Dem AbgÄG 2014 zufolge könne der investitionsbegünstigte Gewinnfreibetrag künftig nur mehr für Realinvestitionen geltend gemacht werden, aber nicht mehr für Wertpapierkäufe. Die Streichung der Wertpapiere aus den begünstigten Wirtschaftsgütern führe damit zu einer massiven Mehrbelastung für personalintensive Unternehmen, insbesondere für Dienstleistungsunternehmen, da hier Investitionen in körperliche Wirtschaftsgüter oftmals nicht möglich und nötig seien, führte der FPÖ-Finanzsprecher aus.

"Die Freiheitlichen können dem Gesetzesentwurf daher nur wenig abgewinnen. Der Faktor Arbeit wird durch das rot-schwarze Abgabenänderungsgesetz in Zukunft noch mehr belastet. Besonders augenscheinlich ist diese Belastung im Falle eines Gesellschafter-Geschäftsführers einer GmbH mit 25-prozentiger Beteiligung - vor allem, was den Gewinnfreibetrag betrifft. Das ist ein klarer Fall von Steuerungerechtigkeit! Wie die Bundesregierung von Gerechtigkeit und Reform sprechen kann, ist mir schleierhaft", kommentierte Fuchs den Gesetzesentwurf.

Eine weitere Änderung betreffe die Gruppenbesteuerung. Laut dem AbgÄG 2014 werde die Gruppenbesteuerung räumlich auf EU- und DBA-Staaten mit umfassendem Amtshilfeabkommen eingeschränkt. Österreich habe jedoch mit rund 85 Staaten ein Doppelbesteuerungsabkommen abgeschlossen und mit den meisten dieser Staaten existiere auch ein Amtshilfeabkommen. "Worin besteht nun die räumliche Einschränkung bei der Gruppenbesteuerung? Bei der Gruppenbesteuerung werden offensichtlich nur geringfügige Modifikationen vorgenommen, was die Vermutung aufkommen lässt, dass Großkonzerne wieder einmal bevorzugt behandelt werden. Ist das die Steuergerechtigkeit, die die Bundesregierung meint?", so der freiheitliche Finanzsprecher weiter.

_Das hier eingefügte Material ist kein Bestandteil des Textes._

(* ===== verification/Delivery.v ===== *)
(** Delivery of events: what reaches a client's queue, and that a client whose
    queue is full or closed loses its own subscription only. *)

From S2P Require Import Prelude Core Model Environment State Queries Layout Moves Protocol Server.

Section delivery.
Context {C : Type} {channel : Channel C}.
Implicit Types (chans : gmap N C) (sub : Subscription) (events : list ServerEvent).

(** The queue [ch] took [events], in order, and became [ch']. *)
Inductive takes : C → list ServerEvent → C → Prop :=
  | takes_nil ch : takes ch [] ch
  | takes_cons ch e ch1 es ch2 :
      try_send e ch = (Sent, ch1) → takes ch1 es ch2 → takes ch (e :: es) ch2.

Lemma takes_app ch es1 ch1 es2 ch2 :
  takes ch es1 ch1 → takes ch1 es2 ch2 → takes ch (es1 ++ es2) ch2.
Proof. induction 1; [done|]. intros. econstructor; eauto. Qed.

(** The events a subscription asked for. *)
Definition wanted sub events : list ServerEvent :=
  base.filter (λ e, matches e sub = true) events.

Lemma wanted_cons sub e events :
  wanted sub (e :: events) = if matches e sub then e :: wanted sub events else wanted sub events.
Proof. unfold wanted. rewrite filter_cons. by destruct (matches e sub). Qed.

(** One subscription: all the events it wants were taken; or some were, and then
    the queue refused one; or there is no queue. *)
Definition delivered chans sub events (ok : bool) chans' : Prop :=
  match chans !! connection_id sub with
  | None => chans' = chans ∧ ok = bool_decide (wanted sub events = [])
  | Some ch =>
      if ok then ∃ ch', takes ch (wanted sub events) ch' ∧ chans' = <[connection_id sub := ch']> chans
      else ∃ es1 e es2 ch1, wanted sub events = es1 ++ e :: es2 ∧ takes ch es1 ch1
             ∧ (try_send e ch1).1 ≠ Sent
             ∧ chans' = <[connection_id sub := (try_send e ch1).2]> chans
  end.

Lemma deliver_spec sub events : ∀ chans,
  delivered chans sub events (deliver chans sub events).1 (deliver chans sub events).2.
Proof.
  induction events as [|e events IH]; intros chans; unfold delivered; simpl.
  - destruct (chans !! connection_id sub) as [ch|] eqn:Hc; [|done].
    exists ch. split; [constructor|]. by rewrite insert_id.
  - rewrite wanted_cons. destruct (matches e sub); [|exact (IH chans)].
    destruct (chans !! connection_id sub) as [ch|] eqn:Hc;
      [|by rewrite bool_decide_eq_false_2].
    destruct (try_send e ch) as [r ch1] eqn:Hsend. destruct r.
    2, 3: exists [], e, (wanted sub events), ch; rewrite Hsend; by repeat (split; [constructor|]).
    specialize (IH (<[connection_id sub := ch1]> chans)). unfold delivered in IH.
    rewrite lookup_insert_eq in IH. destruct (deliver _ _ _) as [[|] chans'] eqn:Hd; simpl in *.
    + destruct IH as (ch' & Ht & ->). exists ch'. rewrite insert_insert_eq. split; [|done].
      by econstructor.
    + destruct IH as (es1 & e' & es2 & ch2 & Hw & Ht & Hr & ->).
      exists (e :: es1), e', es2, ch2. rewrite insert_insert_eq, Hw.
      split; [done|]. split; [by econstructor|done].
Qed.

Lemma deliver_other chans sub events c :
  c ≠ connection_id sub → (deliver chans sub events).2 !! c = chans !! c.
Proof.
  intros Hc. pose proof (deliver_spec sub events chans) as H. unfold delivered in H.
  destruct (chans !! connection_id sub); [|by destruct H as [-> _]].
  destruct (deliver chans sub events) as [[|] chans']; simpl in *.
  - destruct H as (ch' & _ & ->). by rewrite lookup_insert_ne.
  - destruct H as (? & ? & ? & ? & _ & _ & _ & ->). by rewrite lookup_insert_ne.
Qed.

(** What [deliver] does depends on the connection's own queue only. *)
Lemma deliver_local sub events : ∀ chans1 chans2,
  chans1 !! connection_id sub = chans2 !! connection_id sub →
  (deliver chans1 sub events).1 = (deliver chans2 sub events).1
  ∧ (deliver chans1 sub events).2 !! connection_id sub
    = (deliver chans2 sub events).2 !! connection_id sub.
Proof.
  induction events as [|e events IH]; intros chans1 chans2 H; simpl; [done|].
  destruct (matches e sub); [|by apply IH]. rewrite <-H.
  destruct (chans1 !! connection_id sub) as [ch|] eqn:Hc; [|simpl; by rewrite Hc].
  destruct (try_send e ch) as [[] ch1]; simpl; rewrite ?lookup_insert_eq; [|done..].
  apply IH. by rewrite !lookup_insert_eq.
Qed.
End delivery.

Section delivery_all.
Context {C : Type} {channel : Channel C}.
Implicit Types (chans : gmap N C) (sub : Subscription) (events : list ServerEvent)
  (kept : gmap N Subscription) (subs : list (N * Subscription)).

Abbreviation mine c subs := (base.filter (λ s : N * Subscription, connection_id s.2 = c) subs).

Lemma deliver_all_alone events c subs : ∀ chans1 chans2 kept1 kept2,
  chans1 !! c = chans2 !! c →
  (deliver_all chans1 kept1 subs events).2 !! c
    = (deliver_all chans2 kept2 (mine c subs) events).2 !! c
  ∧ ∀ id, (∀ sub, (id, sub) ∈ subs → connection_id sub = c) → kept1 !! id = kept2 !! id →
      (deliver_all chans1 kept1 subs events).1 !! id
        = (deliver_all chans2 kept2 (mine c subs) events).1 !! id.
Proof.
  induction subs as [|[i sub] subs IH]; intros chans1 chans2 kept1 kept2 Hc; [by split|].
  rewrite filter_cons. simpl. destruct (decide (connection_id sub = c)) as [Hm|Hm].
  - simpl. subst c. destruct (deliver_local sub events _ _ Hc) as [Hr Hch].
    destruct (deliver chans1 sub events) as [r1 d1], (deliver chans2 sub events) as [r2 d2].
    simpl in *. subst r2. split; [by apply IH|]. intros id Hid Hk. apply IH; [done| |].
    + intros x Hx. apply Hid. by right.
    + destruct r1; [done|]. rewrite !lookup_delete. by case_decide.
  - assert ((deliver chans1 sub events).2 !! c = chans2 !! c) as Hd.
    { rewrite deliver_other; [done|]. by intros ->. }
    destruct (deliver chans1 sub events) as [r1 d1]. simpl in *. split; [by apply IH|].
    intros id Hid Hk. apply IH; [done| |].
    + intros x Hx. apply Hid. by right.
    + destruct r1; [done|]. rewrite lookup_delete_ne; [done|]. intros ->. apply Hm, Hid. by left.
Qed.

Lemma deliver_all_subset events subs : ∀ chans kept,
  (deliver_all chans kept subs events).1 ⊆ kept.
Proof.
  induction subs as [|[i sub] subs IH]; intros chans kept; simpl; [done|].
  destruct (deliver chans sub events) as [[|] d]; [apply IH|].
  etrans; [apply IH|]. apply delete_subseteq.
Qed.

(** With queues that never refuse, every client gets all the events it asked for. *)
Lemma deliver_all_taken events subs : 
  (∀ e ch, (try_send e ch).1 = Sent) → ∀ chans kept,
  (∀ i sub, (i, sub) ∈ subs → is_Some (chans !! connection_id sub)) →
  (deliver_all chans kept subs events).1 = kept
  ∧ ∀ c ch, chans !! c = Some ch →
      ∃ ch', (deliver_all chans kept subs events).2 !! c = Some ch'
             ∧ takes ch (mine c subs ≫= λ s, wanted s.2 events) ch'.
Proof.
  intros Hopen. induction subs as [|[i sub] subs IH]; intros chans kept Hs; simpl.
  { split; [done|]. intros c ch Hc. exists ch. split; [done|constructor]. }
  destruct (Hs i sub) as [ch0 Hch0]; [by left|].
  pose proof (deliver_spec sub events chans) as H. unfold delivered in H. rewrite Hch0 in H.
  destruct (deliver chans sub events) as [r d]. simpl in H. destruct r.
  2: { destruct H as (? & e & ? & ch1 & _ & _ & Hr & _). by destruct (Hr (Hopen e ch1)). }
  destruct H as (ch' & Ht & ->).
  destruct (IH (<[connection_id sub := ch']> chans) kept) as [IHk IHc].
  { intros j x Hx. rewrite lookup_insert. case_decide; [done|]. apply (Hs j x). by right. }
  split; [exact IHk|]. intros c ch Hc. rewrite filter_cons. simpl.
  destruct (decide (connection_id sub = c)) as [<-|Hne].
  - simplify_eq. destruct (IHc (connection_id sub) ch') as (ch2 & H2 & T2).
    { apply lookup_insert_eq. }
    exists ch2. split; [exact H2|]. simpl. by eapply takes_app.
  - apply IHc. by rewrite lookup_insert_ne.
Qed.
End delivery_all.

#[local] Instance entry_le_trans {V} : Transitive (@entry_le V).
Proof. intros x y z. unfold entry_le. lia. Qed.
#[local] Instance entry_le_total {V} : Total (@entry_le V).
Proof. intros x y. unfold entry_le. lia. Qed.

Lemma entries_sorted {V} (m : gmap N V) : StronglySorted entry_le (entries m).
Proof. apply Sorted_StronglySorted; [apply _|]. apply (Sorted_merge_sort _). Qed.

Lemma filter_sorted {A} (R : A → A → Prop) (P : A → Prop) `{!∀ x, Decision (P x)} (l : list A) :
  StronglySorted R l → StronglySorted R (base.filter P l).
Proof.
  induction 1 as [|x l _ IH Hx]; [constructor|]. rewrite filter_cons. case_decide; [|done].
  constructor; [done|]. rewrite Forall_forall in Hx |- *.
  intros y [_ Hy]%list_elem_of_filter. by apply Hx.
Qed.

Lemma entries_filter {V} (P : N * V → Prop) `{!∀ x, Decision (P x)} (m : gmap N V) :
  entries (filter P m) = base.filter P (entries m).
Proof.
  apply (StronglySorted_unique_strong entry_le).
  - intros [k1 x1] [k2 x2] H1%elem_of_entries [_ H2%elem_of_entries]%list_elem_of_filter.
    apply map_lookup_filter_Some in H1 as [H1 _]. unfold entry_le. simpl. intros.
    assert (k1 = k2) as -> by lia. congruence.
  - apply entries_sorted.
  - apply filter_sorted, entries_sorted.
  - apply NoDup_Permutation.
    + rewrite entries_perm. apply NoDup_map_to_list.
    + apply NoDup_filter. rewrite entries_perm. apply NoDup_map_to_list.
    + intros [k x]. rewrite list_elem_of_filter, !elem_of_entries, map_lookup_filter_Some. tauto.
Qed.

Lemma map_filter_swap {V} (P Q : N * V → Prop) `{!∀ x, Decision (P x), !∀ x, Decision (Q x)}
    (m : gmap N V) : filter P (filter Q m) = filter Q (filter P m).
Proof.
  apply map_eq. intros i. apply option_eq. intros x. rewrite !map_lookup_filter_Some. tauto.
Qed.

(** ** What [broadcast] does *)

Section broadcast.
Context {C : Type} {channel : Channel C}.

(** The subscriptions of the connection [c]. *)
Definition subscriptions_of (c : N) (rt : Runtime C) : gmap N Subscription :=
  filter (λ s : N * Subscription, connection_id s.2 = c) (rt_subscriptions rt).
Definition only (c : N) (rt : Runtime C) : Runtime C :=
  set_rt_subscriptions (subscriptions_of c rt) (rt_channels rt) (next_subscription_id rt) rt.

Lemma broadcast_parts events retired_ids (rt : Runtime C) :
  let d := if bool_decide (events = []) then (rt_subscriptions rt, rt_channels rt)
           else deliver_all (rt_channels rt) (rt_subscriptions rt)
                  (entries (rt_subscriptions rt)) events in
  (broadcast events retired_ids rt).2
  = set_rt_subscriptions (filter (λ entry, retired retired_ids entry.2 = false) d.1) d.2
      (next_subscription_id rt) rt.
Proof. unfold broadcast, modify. simpl. by destruct (if bool_decide _ then _ else _). Qed.

(** C20: a client that reads too slowly, or has hung up, costs nobody else anything:
    what [broadcast] puts in a client's queue, and which of its subscriptions it
    keeps, is what it would do were that client the only subscriber. *)
Theorem slow_clients_alone events retired_ids (rt : Runtime C) c :
  let all := (broadcast events retired_ids rt).2 in
  let alone := (broadcast events retired_ids (only c rt)).2 in
  rt_channels all !! c = rt_channels alone !! c
  ∧ subscriptions_of c all = rt_subscriptions alone.
Proof.
  cbn zeta. rewrite !broadcast_parts. unfold subscriptions_of at 1. simpl.
  case_bool_decide as He; simpl.
  { split; [done|]. apply map_filter_swap. }
  assert (entries (subscriptions_of c rt)
          = base.filter (λ s : N * Subscription, connection_id s.2 = c)
              (entries (rt_subscriptions rt))) as -> by apply entries_filter.
  destruct (deliver_all_alone events c (entries (rt_subscriptions rt)) (rt_channels rt)
    (rt_channels rt) (rt_subscriptions rt) (subscriptions_of c rt) eq_refl) as [H1 H2].
  split; [exact H1|]. rewrite map_filter_swap. f_equal.
  pose proof (deliver_all_subset events (entries (rt_subscriptions rt)) (rt_channels rt)
    (rt_subscriptions rt)) as Hall.
  pose proof (deliver_all_subset events
    (base.filter (λ s : N * Subscription, connection_id s.2 = c) (entries (rt_subscriptions rt)))
    (rt_channels rt) (subscriptions_of c rt)) as Halone.
  apply map_eq. intros id. apply option_eq. intros sub.
  rewrite map_lookup_filter_Some. simpl. split.
  - intros [Hid Hc]. rewrite <-H2; [exact Hid|..].
    + intros x Hx%elem_of_entries. pose proof (lookup_weaken _ _ _ _ Hid Hall). congruence.
    + pose proof (lookup_weaken _ _ _ _ Hid Hall) as Hs. rewrite Hs. symmetry.
      by apply map_lookup_filter_Some.
  - intros Hid. pose proof (lookup_weaken _ _ _ _ Hid Halone) as [Hs Hc]%map_lookup_filter_Some.
    simpl in Hc. split; [|exact Hc]. rewrite H2; [exact Hid|..].
    + intros x Hx%elem_of_entries. congruence.
    + rewrite Hs. symmetry. by apply map_lookup_filter_Some.
Qed.

(** When no queue refuses and every subscriber has one, [broadcast] puts in each
    client's queue, in order, the events its subscriptions asked for, and drops
    only the subscriptions to the sessions being retired; the workspace and the
    clients are untouched. *)
Theorem broadcast_delivers events retired_ids (rt : Runtime C) :
  (∀ e ch, (try_send e ch).1 = Sent) →
  (∀ id sub, rt_subscriptions rt !! id = Some sub →
     is_Some (rt_channels rt !! connection_id sub)) →
  let rt' := (broadcast events retired_ids rt).2 in
  rt_state rt' = rt_state rt ∧ rt_clients rt' = rt_clients rt
  ∧ rt_subscriptions rt' =
      filter (λ entry, retired retired_ids entry.2 = false) (rt_subscriptions rt)
  ∧ ∀ c ch, rt_channels rt !! c = Some ch →
      ∃ ch', rt_channels rt' !! c = Some ch'
        ∧ takes ch (values_of (subscriptions_of c rt) ≫= λ s, wanted s events) ch'.
Proof.
  intros Hopen Hch. cbn zeta. rewrite broadcast_parts. simpl. split; [done|]. split; [done|].
  case_bool_decide as He; simpl.
  - split; [done|]. intros c ch Hc. exists ch. split; [exact Hc|]. subst events.
    assert (∀ l : list Subscription, (l ≫= λ s, wanted s []) = []) as ->; [|constructor].
    induction l as [|s l IH]; [done|exact IH].
  - destruct (deliver_all_taken events (entries (rt_subscriptions rt)) Hopen (rt_channels rt)
      (rt_subscriptions rt)) as [-> Ht].
    { intros i sub Hi%elem_of_entries. by apply (Hch i). }
    split; [done|]. intros c ch Hc. destruct (Ht c ch Hc) as (ch' & Hch' & T).
    exists ch'. split; [exact Hch'|]. unfold subscriptions_of, values_of.
    rewrite entries_filter, list_fmap_bind. exact T.
Qed.
End broadcast.

(** A queue that takes everything. *)
#[local] Instance open_channel : Channel (list ServerEvent) := λ e ch, (Sent, ch ++ [e]).

Definition two_readers : Runtime (list ServerEvent) :=
  mkRuntime ServerState_new ∅
    {[ 1%N := mkSubscription 1%N (Some 1%N); 2%N := mkSubscription 2%N None ]}
    {[ 1%N := []; 2%N := [] ]} 3%N false false false false.

Lemma broadcast_delivers_witness :
  let events := [EvSessionRenamed 2%N (lit "two"); EvSessionRenamed 1%N (lit "one")] in
  ∃ ch', rt_channels (broadcast events [1%N] two_readers).2 !! 2%N = Some ch'
         ∧ takes [] events ch'.
Proof.
  intros events.
  destruct (broadcast_delivers events [1%N] two_readers) as (_ & _ & _ & H).
  - reflexivity.
  - intros id sub Hs.
    assert (map_Forall (λ _ s, is_Some (rt_channels two_readers !! connection_id s))
      (rt_subscriptions two_readers)) as Hall.
    { refine (bool_decide_eq_true_1 _ _). vm_compute. reflexivity. }
    exact (Hall id sub Hs).
  - destruct (H 2%N [] eq_refl) as (ch' & Hc & T). exists ch'. split; [exact Hc|exact T].
Defined.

"Die nächste Farce gegenüber den Unternehmern ist die Änderung bei den Verlustvorträgen im Einkommensteuergesetz. Diese Gesetzesänderung führt dazu, dass die Verlustvorträge zukünftig vermehrt gegen niedrigere Progressionsstufen ausgeglichen werden und auch das steuerfreie Existenzminimum von 11.000 Euro die Verlustvorträge kürzt. Die Unternehmer verlieren durch diese Änderung wirtschaftlich einen beträchtlichen Teil ihrer Verlustvorträge", ärgerte sich der FPÖ-Nationalratsabgeordnete, der abschließend konstatierte:
"Bedauerlich ist auch, dass die Erhöhung des Freibetrages für Mitarbeiterbeteiligungen und die Ausweitung auf Erfolgsbeteiligungen - trotz hinreichender Konkretisierung im Regierungsprogramm - nicht in die Regierungsvorlage aufgenommen wurden. Scheinbar versucht die Regierung, ausnahmslos Belastungen anstatt Entlastungen zu beschließen. Aus diesen Gründen erteilen wir als FPÖ dem AbgÄG 2014 eine klare Abfuhr. Das ist keine Strukturreform, sondern ein reines Mittelstandsbelastungspaket!"